(* ===== verification/Http.v ===== *)
(** * HTTP messages

    Headers with canonical keys, and the parts of [http.Request] and [http.Response] the
    gateway reads and writes.  A request's context is the values the gateway stores in it:
    the matched route and the attempt metadata.  A response body is nil, [http.NoBody] or
    a reader, named by a number into the state of whoever owns it. *)

From S2P Require Import Prelude GoStrings GoErrors Config.
From stdpp Require Import options.

(** ** Headers *)

Abbreviation Header := (gmap string (list string)).

Definition is_upper (a : ascii) : bool :=
  let n := nat_of_ascii a in (65 <=? n)%nat && (n <=? 90)%nat.
Definition is_lower (a : ascii) : bool :=
  let n := nat_of_ascii a in (97 <=? n)%nat && (n <=? 122)%nat.
Definition is_digit (a : ascii) : bool :=
  let n := nat_of_ascii a in (48 <=? n)%nat && (n <=? 57)%nat.

(** The punctuation of a header field token. *)
Definition token_punctuation : list nat := [33; 35; 36; 37; 38; 39; 42; 43; 45; 46; 94; 95; 96; 124; 126]%nat.

Definition validHeaderFieldByte (a : ascii) : bool :=
  is_upper a || is_lower a || is_digit a || bool_decide (nat_of_ascii a ∈ token_punctuation).

Fixpoint canonical_bytes (upper : bool) (s : string) : string :=
  match s with
  | EmptyString => EmptyString
  | String a s =>
      let a :=
        if upper && is_lower a then ascii_of_nat (nat_of_ascii a - 32)
        else if negb upper && is_upper a then ascii_of_nat (nat_of_ascii a + 32)
        else a in
      String a (canonical_bytes (bool_decide (a = byte 45)) s)
  end.

Fixpoint all_bytes (p : ascii -> bool) (s : string) : bool :=
  match s with EmptyString => true | String a s => p a && all_bytes p s end.

(** [textproto.CanonicalMIMEHeaderKey] *)
Definition CanonicalHeaderKey (key : string) : string :=
  if all_bytes validHeaderFieldByte key then canonical_bytes true key else key.

Definition Header_Get (h : Header) (key : string) : string :=
  match h !! CanonicalHeaderKey key with Some (v :: _) => v | _ => "" end.
Definition Header_Set (key value : string) (h : Header) : Header :=
  <[CanonicalHeaderKey key := [value]]> h.
Definition Header_Del (key : string) (h : Header) : Header :=
  delete (CanonicalHeaderKey key) h.

Lemma Header_Get_Set h key value : Header_Get (Header_Set key value h) key = value.
Proof. unfold Header_Get, Header_Set. by rewrite lookup_insert_eq. Qed.

Lemma Header_Get_Set_ne h key key' value :
  CanonicalHeaderKey key <> CanonicalHeaderKey key' ->
  Header_Get (Header_Set key value h) key' = Header_Get h key'.
Proof. intros H. unfold Header_Get, Header_Set. by rewrite lookup_insert_ne. Qed.

Lemma Header_Get_Del h key : Header_Get (Header_Del key h) key = "".
Proof. unfold Header_Get, Header_Del. by rewrite lookup_delete_eq. Qed.

Lemma Header_Get_Del_ne h key key' :
  CanonicalHeaderKey key <> CanonicalHeaderKey key' ->
  Header_Get (Header_Del key h) key' = Header_Get h key'.
Proof. intros H. unfold Header_Get, Header_Del. by rewrite lookup_delete_ne. Qed.

(** ** Requests *)

(** A body reader: what it yields before it ends, the error it ends with if it is not
    [io.EOF], and the error of its [Close]. *)
Inductive RequestBody :=
  | BodyNil
  | BodyNoBody
  | BodyReader (content : string) (readErr closeErr : option error).

(** The value the transports keep in the request context. *)
Record attemptMetadata := mkMetadata {
  md_retryCount : Z;
  md_target : string;
  md_triedTargets : list string;
}.

Record Request := mkRequest {
  rq_Method : string;
  rq_Scheme : string;
  rq_URLHost : string;
  rq_Path : string;
  rq_RawPath : string;
  rq_Host : string;
  rq_Header : Header;
  rq_Body : RequestBody;
  rq_GetBody : option (sum error RequestBody);
  rq_ContentLength : Z;
  rq_RemoteAddr : string;
  rq_route : option RouteConfig;
  rq_attempt : option attemptMetadata;
}.

Definition with_body (body : RequestBody) (getBody : option (sum error RequestBody)) (len : Z)
    (r : Request) : Request :=
  mkRequest (rq_Method r) (rq_Scheme r) (rq_URLHost r) (rq_Path r) (rq_RawPath r) (rq_Host r)
    (rq_Header r) body getBody len (rq_RemoteAddr r) (rq_route r) (rq_attempt r).

Definition with_attempt (m : attemptMetadata) (r : Request) : Request :=
  mkRequest (rq_Method r) (rq_Scheme r) (rq_URLHost r) (rq_Path r) (rq_RawPath r) (rq_Host r)
    (rq_Header r) (rq_Body r) (rq_GetBody r) (rq_ContentLength r) (rq_RemoteAddr r) (rq_route r) (Some m).

Definition with_route (route : RouteConfig) (r : Request) : Request :=
  mkRequest (rq_Method r) (rq_Scheme r) (rq_URLHost r) (rq_Path r) (rq_RawPath r) (rq_Host r)
    (rq_Header r) (rq_Body r) (rq_GetBody r) (rq_ContentLength r) (rq_RemoteAddr r) (Some route) (rq_attempt r).

Definition with_upstream (scheme urlHost host : string) (r : Request) : Request :=
  mkRequest (rq_Method r) scheme urlHost (rq_Path r) (rq_RawPath r) host
    (rq_Header r) (rq_Body r) (rq_GetBody r) (rq_ContentLength r) (rq_RemoteAddr r) (rq_route r) (rq_attempt r).

Definition with_header (h : Header) (r : Request) : Request :=
  mkRequest (rq_Method r) (rq_Scheme r) (rq_URLHost r) (rq_Path r) (rq_RawPath r) (rq_Host r)
    h (rq_Body r) (rq_GetBody r) (rq_ContentLength r) (rq_RemoteAddr r) (rq_route r) (rq_attempt r).

Definition with_path (scheme path rawPath : string) (r : Request) : Request :=
  mkRequest (rq_Method r) scheme (rq_URLHost r) path rawPath (rq_Host r)
    (rq_Header r) (rq_Body r) (rq_GetBody r) (rq_ContentLength r) (rq_RemoteAddr r) (rq_route r) (rq_attempt r).

(** [middleware.GetRouteConfig] *)
Definition GetRouteConfig (r : Request) : option RouteConfig := rq_route r.

(** ** Responses *)

Inductive ResponseBody := RNil | RNoBody | RReader (id : nat).

Record Response := mkResponse {
  rs_StatusCode : Z;
  rs_Header : option Header;
  rs_Body : ResponseBody;
  rs_Request : option Request;
}.

Definition StatusOK : Z := 200.
Definition StatusBadRequest : Z := 400.
Definition StatusUnauthorized : Z := 401.
Definition StatusNotFound : Z := 404.
Definition StatusMethodNotAllowed : Z := 405.
Definition StatusTooManyRequests : Z := 429.
Definition StatusInternalServerError : Z := 500.
Definition StatusNotImplemented : Z := 501.
Definition StatusBadGateway : Z := 502.
Definition StatusServiceUnavailable : Z := 503.
Definition StatusGatewayTimeout : Z := 504.

(** What [http.RoundTripper.RoundTrip] returns. *)
Abbreviation RoundTripResult := (option Response * option error)%type.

══════════

> _Assignment_: Please reproduce exactly the lines above, beginning with the first and ending with the line that contains "if upper &&", and include nothing outside that range.

> _Solution for this problem_:
(* ===== verification/Http.v ===== *)
(** * HTTP messages

    Headers with canonical keys, and the parts of [http.Request] and [http.Response] the
    gateway reads and writes.  A request's context is the values the gateway stores in it:
    the matched route and the attempt metadata.  A response body is nil, [http.NoBody] or
    a reader, named by a number into the state of whoever owns it. *)

From S2P Require Import Prelude GoStrings GoErrors Config.
From stdpp Require Import options.

(** ** Headers *)

Abbreviation Header := (gmap string (list string)).

Definition is_upper (a : ascii) : bool :=
  let n := nat_of_ascii a in (65 <=? n)%nat && (n <=? 90)%nat.
Definition is_lower (a : ascii) : bool :=
  let n := nat_of_ascii a in (97 <=? n)%nat && (n <=? 122)%nat.
Definition is_digit (a : ascii) : bool :=
  let n := nat_of_ascii a in (48 <=? n)%nat && (n <=? 57)%nat.

(** The punctuation of a header field token. *)
Definition token_punctuation : list nat := [33; 35; 36; 37; 38; 39; 42; 43; 45; 46; 94; 95; 96; 124; 126]%nat.

Definition validHeaderFieldByte (a : ascii) : bool :=
  is_upper a || is_lower a || is_digit a || bool_decide (nat_of_ascii a ∈ token_punctuation).

Fixpoint canonical_bytes (upper : bool) (s : string) : string :=
  match s with
  | EmptyString => EmptyString
  | String a s =>
      let a :=
        if upper && is_lower a then ascii_of_nat (nat_of_ascii a - 32)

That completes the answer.